Hari Ulang Tahun (HUT ke-65) Kemerdekaan Republik Indonesia Selasa 17 Agustus 2010 berlangsung di seluruh tanah air. Tidak hanya di Istana Negara tetapi juga di pelosok daerah diharapkan meriah meskipun umat Islam tengah melaksanakan puasa Ramadhan 1431 H.

Tahun-tahun sebelumnya pelaksanaan HUT RI berlangsung kurang meriah sehingga peluang semakin kurang meriah pada tahun ini semakin besar saja, karena kecil kemungkinan masyarakat melakukan berbagai kegiatan yang memeras tenaga karena sedang berpuasa di siang hari dan melaksanakan ibadah shalat tarawaih, tadarus Al-Quran di malam harinya. Jadi, walaupun dibandingkan tahun-tahun sebelumnya terlihat adanya penurunan dari segi kemeriahan, namun kita harapkan HUT RI ke-65 kali ini bertepatan dengan bulan suci Ramadhan tidak mengurangi makna kemerdekaan yang diperjuangkan dengan segenap tenaga, termasuk pengorbanan jiwa para pejuang kita di ’’tempo doeloe’’.

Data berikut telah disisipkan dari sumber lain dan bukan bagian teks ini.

(* ===== verification/Retries.v ===== *)
(** * The retry loop ends

    The queue runs a job's handler again, after the delay of its [RetrySignal], as
    long as it raises one ([worker/backoff.ts], [worker/worker.service.ts]).  The
    loop ends within the attempts that are left, which is also what the relay
    allows the job ([jobs_of] in [Relay.v]). *)

From S2P Require Import Prelude JsNumber Errors Effects Backoff Platform Schema World.
From S2P Require Import Config TestPlatform Signature CircuitStore TenantLimiter SecretCipher EndpointCache HttpClient Processor Worker.
Open Scope Z_scope.

Section retries.
Context `{P : Platform}.
Variable cfg : Config.

(** The runs of one job: the final outcome, the world, and how many runs there
    were; [None] when [fuel] runs were not enough. *)
Fixpoint retry_loop (fuel : nat) (wid : nat) (D : string) (w : World) : option ((exn + ProcessResult) * World * nat) :=
  match fuel with
  | O => None
  | S fuel =>
      match exec (process_and_retry cfg wid D) w with
      | (inl (ERetrySignal (Fin delay)), w') =>
          '(r, w'', n) ← retry_loop fuel wid D (elapse delay w'); Some (r, w'', S n)
      | (r, w') => Some (r, w', 1%nat)
      end
  end.

Definition attempts_left (d : Delivery) : Z := Z.max 1 (maxAttempts cfg - dl_attemptCount d).

(** *** [process] itself never raises a retry signal *)

Definition no_signal (e : exn) : bool := match e with ERetrySignal _ => false | _ => true end.

Definition signal_free {A} (p : prog World A) : Prop :=
  forall w e w', exec p w = (inl e, w') -> no_signal e = true.

Lemma signal_free_bind {A B} (p : prog World A) (f : A -> prog World B) :
  signal_free p -> (forall a, signal_free (f a)) -> signal_free (bind p f).
Proof.
  intros Hp Hf w e w'. rewrite exec_bind. destruct (exec p w) as [[e0|a] w1] eqn:E; [|apply Hf].
  intros [= <- <-]. by eapply Hp.
Qed.

Lemma signal_free_never {A} (p : prog World A) : never_throws p -> signal_free p.
Proof. intros Hp w e w' E. destruct (never_throws_exec p w Hp) as (a & w1 & E1). congruence. Qed.

Lemma signal_free_ret {A} (a : A) : signal_free (Ret a).
Proof. intros w e w' [=]. Qed.

Lemma signal_free_query {A} svc (f : World -> A) : signal_free (query svc f).
Proof. intros w e w' [=]. Qed.

Lemma signal_free_update svc (f : World -> World) : signal_free (update svc f).
Proof. intros w e w' [=]. Qed.

Lemma signal_free_tx {A} (s : stm A) :
  (forall w e, (s w).1 = inl e -> no_signal e = true) -> signal_free (transaction s).
Proof.
  intros Hs w e w'. rewrite exec_transaction. specialize (Hs w). destruct (s w) as [[e0|x] w1]; [|done].
  intros [= <- <-]. by apply Hs.
Qed.

Lemma signal_free_delivery_update D f : signal_free (transaction (delivery_update D f)).
Proof. apply signal_free_tx. intros w e. unfold delivery_update. destruct (_ !! _); cbn; by intros [= <-]. Qed.

Lemma signal_free_endpoint_update D f : signal_free (transaction (endpoint_update D f)).
Proof. apply signal_free_tx. intros w e. unfold endpoint_update. destruct (_ !! _); cbn; by intros [= <-]. Qed.

Lemma signal_free_attempt_update D f : signal_free (transaction (attempt_update D f)).
Proof.
  apply signal_free_tx. intros w e. unfold attempt_update. destruct (_ !! _); cbn; [|by intros [= <-]].
  destruct (text_ok _); cbn; by intros [= <-].
Qed.

Lemma signal_free_claim D n g : signal_free (claim D n g).
Proof.
  intros w e w'. unfold claim. rewrite exec_catch, exec_bind, exec_transaction. unfold attempt_create.
  destruct (attempt_taken D n (w_db w)); [done|]. destruct (deliveries (w_db w) !! D); cbn; [done|]. by intros [= <- <-].
Qed.

Lemma decrypt_signal enc e : decrypt cfg enc = inl e -> no_signal e = true.
Proof. unfold decrypt. repeat case_match; by intros [= <-]. Qed.

Lemma signal_free_get wid ep : signal_free (get cfg wid ep).
Proof.
  intros w e w'. rewrite exec_get. destruct (cache_lookup wid ep w); [done|]. unfold fresh.
  destruct (endpoints (w_db w) !! ep) as [row|]; [|done]. destruct (decrypt cfg (ep_secretEnc row)) eqn:E; [|done].
  intros [= <- <-]. by eapply decrypt_signal.
Qed.

Lemma signal_free_skip r : signal_free (skip r).
Proof. apply signal_free_bind; [apply signal_free_update|intros _; apply signal_free_ret]. Qed.

Lemma signal_free_inc m labels : signal_free (inc m labels).
Proof. apply signal_free_update. Qed.

Lemma signal_free_observe m labels ms : signal_free (observe_seconds m labels ms).
Proof. apply signal_free_update. Qed.

#[local] Hint Resolve signal_free_ret signal_free_query signal_free_update signal_free_inc signal_free_observe signal_free_skip
  signal_free_delivery_update signal_free_endpoint_update signal_free_attempt_update signal_free_claim
  signal_free_get : signals.

Lemma signal_free_settle_success D ep n : signal_free (settle_success D ep n).
Proof.
  apply signal_free_bind; [apply signal_free_never, success_never_throws|intros _].
  repeat (apply signal_free_bind; [auto with signals|intros _]). auto with signals.
Qed.

Lemma signal_free_settle_failure wid D ep n c : signal_free (settle_failure cfg wid D ep n c).
Proof.
  apply signal_free_bind; [auto with signals|intros _].
  apply signal_free_bind; [apply signal_free_never, failure_never_throws|intros [disable k]].
  apply signal_free_bind; [auto with signals|intros _].
  apply signal_free_bind; [destruct disable; [apply signal_free_update|apply signal_free_ret]|intros _].
  repeat (apply signal_free_bind; [auto with signals|intros _]). auto with signals.
Qed.

Lemma signal_free_run_attempt wid D d ep headers body n i : signal_free (run_attempt cfg wid D d ep headers body n i).
Proof.
  apply signal_free_bind; [apply signal_free_never, allow_never_throws|intros []]; cbn [negb].
  - apply signal_free_bind; [apply signal_free_never, send_never_throws|intros o].
    apply signal_free_bind; [auto with signals|intros _]. apply signal_free_bind; [auto with signals|intros _].
    destruct o; [apply signal_free_settle_success|apply signal_free_settle_failure].
  - repeat (apply signal_free_bind; [auto with signals|intros _]). auto with signals.
Qed.

Lemma signal_free_process wid D : signal_free (process cfg wid D).
Proof.
  unfold process. apply signal_free_bind; [apply signal_free_query|intros [[d ev]|]]; [|auto with signals].
  destruct (_ || _); [auto with signals|]. apply signal_free_bind; [auto with signals|intros [ep|]]; [|auto with signals].
  destruct (negb _); [auto with signals|]. apply signal_free_bind; [apply signal_free_query|intros now].
  apply signal_free_bind; [auto with signals|intros [i|]]; [|auto with signals]. apply signal_free_run_attempt.
Qed.

(** One run: a retry signal means that an attempt was used and more than one was
    left; any other outcome is the one of [process]. *)
Lemma exec_process_and_retry w wid D d :
  policy_ok (retry_policy cfg) -> (forall k, 0 <= Math_random k < 2 ^ 53) ->
  deliveries (w_db w) !! D = Some d ->
  exists r w', exec (process_and_retry cfg wid D) w = (r, w') /\
    ((exists delay d', r = inl (ERetrySignal (Fin delay)) /\ deliveries (w_db w') !! D = Some d' /\
        dl_attemptCount d' = dl_attemptCount d + 1 /\ dl_attemptCount d + 1 < maxAttempts cfg) \/
     exec (process cfg wid D) w = (r, w') /\ r <> inr RFailed /\ forall e, r = inl e -> no_signal e = true).
Proof.
  intros Hp Hk Hd. unfold process_and_retry. rewrite exec_bind.
  destruct (exec_process cfg w wid D) as (r & w1 & E & H). rewrite E. destruct r as [e|res].
  { exists (inl e), w1. split; [done|]. right. split_and!; [done|done|]. intros e' [= <-]. by eapply signal_free_process. }
  case_bool_decide as Hr; [|exists (inr res), w1; split; [done|]; right; split_and!; congruence].
  subst res. unfold process_spec in H. destruct (decide_process cfg w wid D) as [res|e|d0 ev ep] eqn:Ed.
  - destruct H as [[= <-] _]. apply decide_skip in Ed. by destruct Ed as [|[|[|]]].
  - by destruct H.
  - destruct H as (_ & _ & a & _ & _ & _ & d1 & Hdl & Hv & _).
    apply decide_attempt in Ed as (Hd0 & Hdone & _). apply verdict_row_step in Hv; [|done].
    assert (d0 = d) as -> by congruence.
    assert (deliveries (w_db w1) !! D = Some d1) as Hd1 by (by rewrite Hdl, lookup_insert_eq).
    destruct (exec_schedule_retry cfg w1 D d1 Hp Hk Hd1) as (delay & w' & -> & _ & _ & _ & _ & Hdb).
    eexists _, w'. split; [reflexivity|]. left. eexists delay, _. split; [done|]. rewrite Hdb. cbn.
    split; [apply lookup_insert_eq|]. cbn. inversion Hv; subst; cbn. lia.
Qed.

(** The row after a run. *)
Lemma delivery_row_after w wid D d r w' :
  deliveries (w_db w) !! D = Some d -> exec (process cfg wid D) w = (r, w') ->
  exists d', deliveries (w_db w') !! D = Some d' /\ (r = inr RSucceeded -> dl_status d' = SUCCEEDED) /\
    (r = inr RDead -> dl_status d' = DEAD /\ maxAttempts cfg <= dl_attemptCount d').
Proof.
  intros Hd E. destruct (exec_process cfg w wid D) as (r0 & w0 & E0 & H). rewrite E in E0. injection E0 as <- <-.
  unfold process_spec in H. destruct (decide_process cfg w wid D) as [res|e|d0 ev ep] eqn:Ed.
  - destruct H as [-> [Hdb _]]. exists d. rewrite Hdb. split; [done|].
    apply decide_skip in Ed. by destruct Ed as [->|[->|[->| ->]]].
  - destruct H as [-> [Hdb _]]. exists d. by rewrite Hdb.
  - destruct H as (_ & _ & a & _ & _ & _ & H). apply decide_attempt in Ed as (Hd0 & Hdone & _). destruct r as [e|res].
    + exists d. by rewrite H.
    + destruct H as (d' & Hdl & Hv & _). apply verdict_row_step in Hv; [|done].
      exists d'. rewrite Hdl, lookup_insert_eq. split; [done|]. by destruct Hv.
Qed.

(** C14.  The retries of a delivery end: the handler, run again after each retry
    signal it raises, stops after at most as many runs as attempts are left, at
    least one ([HR_MAX_ATTEMPTS] less the attempts made), whatever the receiver
    answers and however the endpoint's breaker and status change; so the number of
    attempts the relay gives the queue never cuts the retries short.  The last run
    is one of [process] that reports no FAILED: the delivery is then SUCCEEDED or
    DEAD, or was skipped, or the run raised an exception other than a signal. *)
Theorem retries_end w wid D d :
  policy_ok (retry_policy cfg) -> (forall k, 0 <= Math_random k < 2 ^ 53) ->
  deliveries (w_db w) !! D = Some d ->
  exists r w' n, retry_loop (Z.to_nat (attempts_left d)) wid D w = Some (r, w', n) /\
    Z.of_nat n <= attempts_left d /\ r <> inr RFailed /\ (forall e, r = inl e -> no_signal e = true) /\
    exists w1 d1 d', exec (process cfg wid D) w1 = (r, w') /\
      deliveries (w_db w1) !! D = Some d1 /\ dl_attemptCount d1 = dl_attemptCount d + Z.of_nat n - 1 /\
      deliveries (w_db w') !! D = Some d' /\
      (r = inr RSucceeded -> dl_status d' = SUCCEEDED) /\
      (r = inr RDead -> dl_status d' = DEAD /\ maxAttempts cfg <= dl_attemptCount d').
Proof.
  intros Hp Hk. remember (Z.to_nat (attempts_left d)) as fuel eqn:Hf.
  revert w d Hf. induction fuel as [|fuel IH]; intros w d Hf Hd; [unfold attempts_left in Hf; lia|].
  destruct (exec_process_and_retry w wid D d Hp Hk Hd)
    as (r & w' & E & [(delay & d' & -> & Hd' & Hc & Hlt)|(Ep & Hr & Hsig)]).
  - destruct (IH (elapse delay w') d') as (r & w2 & n & El & Hn & Hr & Hsig & w1 & d1 & d2 & H1 & H2 & H3 & H4);
      [unfold attempts_left in *; lia|done|].
    exists r, w2, (S n). cbn [retry_loop]. rewrite E, El. split; [done|]. split; [unfold attempts_left in *; lia|].
    split; [done|]. split; [done|]. exists w1, d1, d2. split; [done|]. split; [done|]. split; [lia|done].
  - exists r, w', 1%nat. cbn [retry_loop]. rewrite E.
    split; [destruct r as [[| | | [] | | | |]|]; try done; by specialize (Hsig _ eq_refl)|].
    split; [unfold attempts_left; lia|]. split; [done|]. split; [done|].
    pose proof (delivery_row_after w wid D d r w' Hd Ep) as (d' & Hd' & H1 & H2).
    exists w, d, d'. split_and!; try done. lia.
Qed.

End retries.

(** The demo delivery to a receiver that is down: eight runs, then DEAD (the breaker
    is too patient to step in). *)
Lemma retries_end_witness :
  exists r w' n, retry_loop (P := always 503) demo_cfg 8 0 "d1" down_world = Some (r, w', n) /\ (n <= 8)%nat /\ r <> inr RFailed.
Proof.
  destruct (retries_end (P := always 503) demo_cfg down_world 0 "d1" (mkDelivery "v1" "e1" PENDING 0 None 0 0))
    as (r & w' & n & E & Hn & Hr & _).
  - vm_compute. repeat split; congruence.
  - intros k. vm_compute. split; congruence.
  - reflexivity.
  - exists r, w', n. split; [exact E|]. split; [|exact Hr].
    change (attempts_left demo_cfg (mkDelivery "v1" "e1" PENDING 0 None 0 0)) with 8 in Hn. lia.
Defined.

Oleh karena itu, momentum memperingati HUT Kemerdekaan RI tahun ini yang bertepatan dengan bulan puasa bagi umat Islam--mayoritas penduduk Indonesia--harus bisa dijadikan renungan dan introspeksi diri bagi seluruh elemen masyarakat, khususnya para pejabat dan tokoh-tokoh masyarakatnya agar menunjukkan sikap mental pejuang dalam memajukan bangsa dan negara. Mereka harus bisa menjadi panutan, bukan sebaliknya menjadi cibiran karena tingkah laku dan perbuatannya tidak sejalan dengan harapan masyarakat.

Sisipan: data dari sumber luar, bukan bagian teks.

(** Enough passes empty the outbox. *)
Lemma tick_keeps_fk k w : outbox_fk (w_db w) -> outbox_fk (w_db (exec (tick k) w).2).
Proof.
  intros Hfk. destruct (exec_tick k w) as (w' & -> & _ & _ & Hdb). cbn [snd]. intros id row Hrow. revert Hrow. rewrite Hdb.
  destruct (find_batch k (w_db w)); [apply Hfk|]. rewrite mark_published_lookup.
  intros (row0 & Hr0 & [= <-])%bind_Some. cbn. case_bool_decide; cbn; by eapply Hfk.
Qed.

Lemma polls_drain m k w :
  outbox_fk (w_db w) -> (0 < k)%nat -> (count_pending (w_db w) <= m * k)%nat ->
  count_pending (w_db (polls m k w)) = 0%nat.
Proof.
  intros Hfk Hk. revert w Hfk. induction m as [|m IH]; intros w Hfk Hm; [cbn [polls]; lia|].
  change (polls (S m) k w) with (polls m k (exec (tick k) w).2). apply IH; [by apply tick_keeps_fk|].
  rewrite tick_pending by done. lia.
Qed.

(** ** Properties *)

(** At least once: run one pass against any failures (each database, queue
    and Redis call may fail before or after its effect, so the pass may die at any
    point).  In whatever state it leaves, every row it marked PUBLISHED has a job
    enqueued for each of its targets: the named delivery of a redelivery or ping,
    or every delivery of the event.  A row is never lost between the two steps. *)
Theorem tick_at_least_once sched n k w :
  let '(_, w', _) := run sched n (tick k) w in
  forall id row', outbox (w_db w') !! id = Some row' -> ob_status row' = OUTBOX_PUBLISHED ->
    exists row, outbox (w_db w) !! id = Some row /\
      (ob_status row = OUTBOX_PUBLISHED \/
       forall x, x ∈ row_targets (w_db w) row -> has_job w' x).
Proof.
  destruct (run sched n (tick k) w) as [[r w'] n'] eqn:E.
  enough (published_safely (w_db w) w') as Hp by (intros id row' Hr Hs; destruct (Hp id row' Hr Hs) as (row & ? & _ & _ & ?); eauto).
  assert (published_safely (w_db w) w) as H0 by (by apply published_safely_same).
  unfold tick in E. rewrite run_bind in E.
  destruct (run sched n (db_read (find_batch k)) w) as [[r0 w0] n0] eqn:E0.
  assert (w0 = w /\ forall b, r0 = inr b -> b = find_batch k (w_db w)) as [-> Hb].
  { unfold db_read, query, call in E0. cbn in E0. destruct (sched n); simplify_eq/=; split; try done; naive_solver. }
  destruct r0 as [e|b]; [by simplify_eq|]. rewrite (Hb b eq_refl) in E. clear Hb E0.
  destruct (find_batch k (w_db w)) as [|m0 b0] eqn:Eb; [by simplify_eq/=|]. rewrite <- Eb in E.
  rewrite run_bind in E. destruct (run sched n0 (enqueue_batch _) w) as [[r1 w1] n1] eqn:E1.
  pose proof (acts_run _ _ _ _ _ _ _ _ (enqueue_batch_acts _) E1) as Hst1.
  apply enqueue_batch_enqueued in E1 as (j & -> & Henq).
  pose proof (published_safely_step _ _ _ Hst1 H0) as H1.
  destruct (ms_id <$> take j (find_batch k (w_db w))) as [|i0 is0] eqn:Eids; [by simplify_eq/=|].
  rewrite <- Eids in E. rewrite run_bind, run_Date_now in E. cbv beta iota in E.
  rewrite run_bind in E. destruct (run sched (S n1) (transaction _) w1) as [[r2 w2] n2] eqn:E2.
  assert (published_safely (w_db w) w2) as H2.
  { pose proof (mark_published_safely k (w_now w1) w w1 j (proj1 Hst1) Henq) as Hm.
    unfold transaction, call in E2. cbn in E2. unfold Effects.attempt in E2.
    destruct (sched (S n1)); simplify_eq/=; try done. }
  destruct r2 as [e|[]]; [by simplify_eq|].
  eapply published_safely_step; [|exact H2].
  exact (acts_run _ _ _ _ _ _ _ _ (after_marking_acts _) E).
Qed.
(** Two bodies that differ in an invalid byte, and one signature. *)
Lemma signature_covers_text_witness :
  let bytes c := stringify (JObj [("eventId", JStr (String c EmptyString))]) in
  let signed := "v1=whsec_1|5." +:+ bytes "?"%char in
  let rq c := mkHookRequest [("x-delivery-id", "d1"); ("x-hookrelay-timestamp", "5"); ("x-hookrelay-signature", signed)] (bytes c) in
  let s := mkReceiver ["whsec_1"] ∅ in
  hooks (P := always 200) 5000 (rq "254"%char) s = hooks (P := always 200) 5000 (rq "255"%char) s /\
  (hooks (P := always 200) 5000 (rq "255"%char) s).1 = (mkReply 200 false, [Received "d1"]).
Proof.
  intros bytes signed rq s. split; [|vm_compute; reflexivity].
  assert (utf8_decode (Platform := always 200) (bytes "254"%char) = utf8_decode (Platform := always 200) (bytes "255"%char)) as E
    by (vm_compute; reflexivity).
  exact (signature_covers_text (P := always 200) 5000 (rq "255"%char) (bytes "254"%char) s E).
Defined.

Saat ini kemajuan bangsa kita semakin jauh saja dari cita-cita kemerdekaan RI. Andai para pejuang masih hidup tentunya mereka sedih, menangis terseduh-seduh. Bagaimana tidak, jumlah penduduk miskin bertambah terus kalau dilihat faktanya di lapangan, di mana yang miskin semakin miskin, bahkan mamilih mati bunuh diri bersama anak-anaknya. Sejalan dengan itu jumlah pengangguran semakin bertambah. Meskipun pemerintah selalu menyebut bahwa pertumbuhan ekonomi tetap terjaga, inflasi rendah, faktanya rakyat miskin semakin meretas ke penjuru daerah, sungguh fenomena memprihatinkan.

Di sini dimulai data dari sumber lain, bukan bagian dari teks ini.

(** The request that a client makes of call [c], as it arrives; a GET may be a HEAD. *)
Definition received_as (method : string) (authorization : string) (c : Call) : HttpReq :=
  arrived (mkHttpReq method (call_url c) (call_headers authorization c) (stringify <$> call_body c)).

(** The body of a call, as the server reads it. *)
Lemma request_body method authorization c :
  sendable authorization c -> json_body (received_as method authorization c) = Read (default (JObj []) (call_body c)).
Proof.
  intros [_ _ _ Hb _]. unfold received_as, arrived. cbn [hq_body hq_headers]. destruct (call_body c) as [b|]; [|done].
  destruct (Hb b eq_refl) as (Hi & [l ->] & Hl). apply json_body_object; [done| |done].
  rewrite lookup_fmap, call_headers_type. reflexivity.
Qed.

Lemma received_key method authorization c :
  sendable authorization c -> hq_headers (received_as method authorization c) !! "idempotency-key" = call_key c.
Proof.
  intros [_ Hk _ _ _]. unfold received_as, arrived. cbn [hq_headers]. rewrite lookup_fmap, call_headers_key. fold (call_key c).
  destruct (call_key c) as [key|]; [|done]. cbn. f_equal. apply (Hk key eq_refl).
Qed.

Lemma received_authorization method authorization c :
  sendable authorization c -> hq_headers (received_as method authorization c) !! "authorization" = Some authorization.
Proof.
  intros [[_ Ha] _ _ _ _]. unfold received_as, arrived. cbn [hq_headers]. rewrite lookup_fmap.
  assert (call_headers authorization c !! "authorization" = Some authorization) as -> by by destruct c as [| | | | | |[]| | | | |].
  cbn. by rewrite Ha.
Qed.

(** The path of a call, as the server splits it. *)
Definition call_segments (c : Call) : list string :=
  match c with
  | PostEndpoint _ | GetEndpoints => ["endpoints"]
  | GetEndpoint id | PatchEndpoint id _ => ["endpoints"; encode id]
  | PutSubscriptions id _ => ["endpoints"; encode id; "subscriptions"]
  | PostPing id => ["endpoints"; encode id; "ping"]
  | PostEvent _ _ => ["events"]
  | GetEventDeliveries id => ["events"; encode id; "deliveries"]
  | GetDeliveries _ _ => ["deliveries"]
  | GetAttempts id => ["deliveries"; encode id; "attempts"]
  | PostRedeliver id => ["deliveries"; encode id; "redeliver"]
  | PostRotate => ["api-keys"; "rotate"]
  end.

Lemma with_id_url a id b :
  str_forall (fun x => negb (Ascii.eqb x "?")) a = true -> str_forall (fun x => negb (Ascii.eqb x "?")) b = true ->
  split_url (a +:+ encode id +:+ b) = (a +:+ encode id +:+ b, EmptyString).
Proof. intros Ha Hb. apply split_url_plain. rewrite !str_forall_app, Ha, Hb. cbn. rewrite andb_true_r. by apply encode_no. Qed.

Lemma query_no_mark status cursor :
  str_forall (fun x => negb (Ascii.eqb x "?")) (concat_sep "&" (query_pieces status cursor)) = true.
Proof.
  pose proof (fun s => encode_no "?" s eq_refl) as He.
  destruct status as [s|], cursor as [k|]; cbn [query_pieces app concat_sep]; rewrite ?str_forall_app, ?He; done.
Qed.

Lemma call_url_splits c :
  exists query, (split_on "/" (split_url (call_url c)).1, (split_url (call_url c)).2) = (EmptyString :: call_segments c, query) /\
    forall status cursor, c = GetDeliveries status cursor -> queried status cursor query.
Proof.
  destruct c as [b| |id|id b|id b|id|key b|id|status cursor|id|id|]; cbn [call_url at_route call_segments].
  1,2,7,12: by exists EmptyString.
  6:{ pose proof (query_reads status cursor) as Hq. pose proof (query_no_mark status cursor) as Hm.
      destruct (query_pieces status cursor) as [|p ps] eqn:E.
      - exists EmptyString. split; [done|]. by intros ? ? [= <- <-].
      - exists (concat_sep "&" (p :: ps)). split; [|by intros ? ? [= <- <-]].
        change ("/deliveries?" +:+ concat_sep "&" (p :: ps)) with ("/deliveries" +:+ String "?" (concat_sep "&" (p :: ps))).
        by rewrite split_url_query. }
  all: exists EmptyString; split; [|done].
  1,2: rewrite <- (str_app_nil (encode id)), with_id_url, str_app_nil by done; cbn [fst snd]; f_equal;
    apply (proj1 (split_path "endpoints" (encode id) EmptyString eq_refl (encode_plain id) eq_refl)).
  all: rewrite with_id_url by done; cbn [fst snd]; f_equal.
  - apply (proj2 (split_path "endpoints" (encode id) "subscriptions" eq_refl (encode_plain id) eq_refl)).
  - apply (proj2 (split_path "endpoints" (encode id) "ping" eq_refl (encode_plain id) eq_refl)).
  - apply (proj2 (split_path "events" (encode id) "deliveries" eq_refl (encode_plain id) eq_refl)).
  - apply (proj2 (split_path "deliveries" (encode id) "attempts" eq_refl (encode_plain id) eq_refl)).
  - apply (proj2 (split_path "deliveries" (encode id) "redeliver" eq_refl (encode_plain id) eq_refl)).
Qed.

(** A non-empty id is a segment. *)
Lemma segments_kept c :
  (forall id, call_id c = Some id -> id ∉ [EmptyString; "."; ".."]) ->
  drop_slash (call_segments c) = call_segments c /\ existsb (String.eqb EmptyString) (call_segments c) = false.
Proof.
  intros Hid. assert (forall id, call_id c = Some id -> String.eqb (encode id) EmptyString = false) as He.
  { intros id Hc. apply String.eqb_neq, encode_something. intros ->. apply (Hid _ Hc). left. }
  assert (forall s, String.eqb EmptyString s = String.eqb s EmptyString) as Hs by (by intros []).
  destruct c as [b| |id|id b|id b|id|key b|id|status cursor|id|id|]; cbn [call_segments drop_slash existsb];
    rewrite ?Hs, ?(He id eq_refl); done.
Qed.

Tidak itu saja. Utang luar negeri semakin menggunung. Hingga akhir semester 1 (2010) saja utang pemerintah sudah mencapai Rp1.625,63 triliun. Jumlah itu bertambah Rp34,97 triliun jika dibandingkan dengan posisi akhir 2009 yang mencapai Rp1.590,66 triliun. Data itu dibenarkan pengamat ekonomi dari UGM sebagaimana ekspose media massa kemarin.

Hemat kita, kalau negara berutang sebenarnya hal biasa, asal pemanfaatannya benar. Artinya, utang untuk kemajuan masyarakat, bangsa dan negara, bukan memajukan kepentingan perorangan atau kelompok semata. Celakanya utang yang dilakukan pemerintah tidak sebagaimana harapan kita, apalagi rakyat kelas bawah, karena penggunaannya tidak produktif. kita sebut tidak produktif karena faktanya utang pemerintah yang menggunung, terbesar dalam usia republik ini merdeka, habis untuk bayar utang, bunga utang, dan kebutuhan reguler. Tegasnya, utang tidak dipergunakan untuk membangun infrastruktur yang dibutuhkan rakyat. Jadi, yang menikmatinya hanya segelintir orang saja. Kalau dipergunakan untuk pengembangan sektor industri, pertanian atau kelautan hal itu positif, terutama yang bertujuan ekspor. Hal inilah yang bisa menyulut masalah sosial, bila kesenjangan ekonomi semakin tidak terkontrol, bila pemerintah makin seenaknya sendiri menjalankan pemerintahan, bahkan ke mana-mana membuat gebrakan pencitraan yang tak bermanfaat buat rakyat. Awalnya saja komit dengan rakyat sebelum terpilih, setelah terpilih melupakan janji-janjinya, alias ’’lips service’’.

Adalah suatu fakta yang tidak bisa dibantah sekarang ini rasa nasionalisme pejabat, pengusaha, tokoh masyarakat, mahasiswa, bahkan di kalangan sementara pelajar semakin menurun. Tidak semua tapi gejalah itu semakin nyata saja. Mereka semakin komersial, kehilangan rasa dan budaya. Konon pula masyarakat biasa yang melihat ketidakadilan dalam pemerintahan yang semakin korup di berbagai sektor dan kehidupan elite politiknya semakin tidak sehat bisa-bisa membuat mereka gelap mata. Kita khawatir, jika rasa nasionalisme ini semakin terkikis maka permasalahan bangsa kita akan semakin parah di masa mendatang. Tidak hanya khawatir dengan rasa aman dan aksi terorisme yang semakin mengerikan, tetapi juga kekhawatiran lainnya, seperti terancamnya kedaulatan bangsa di berbagai bidang, seperti teritorial, politik, ekonomi, hukum, budaya dll.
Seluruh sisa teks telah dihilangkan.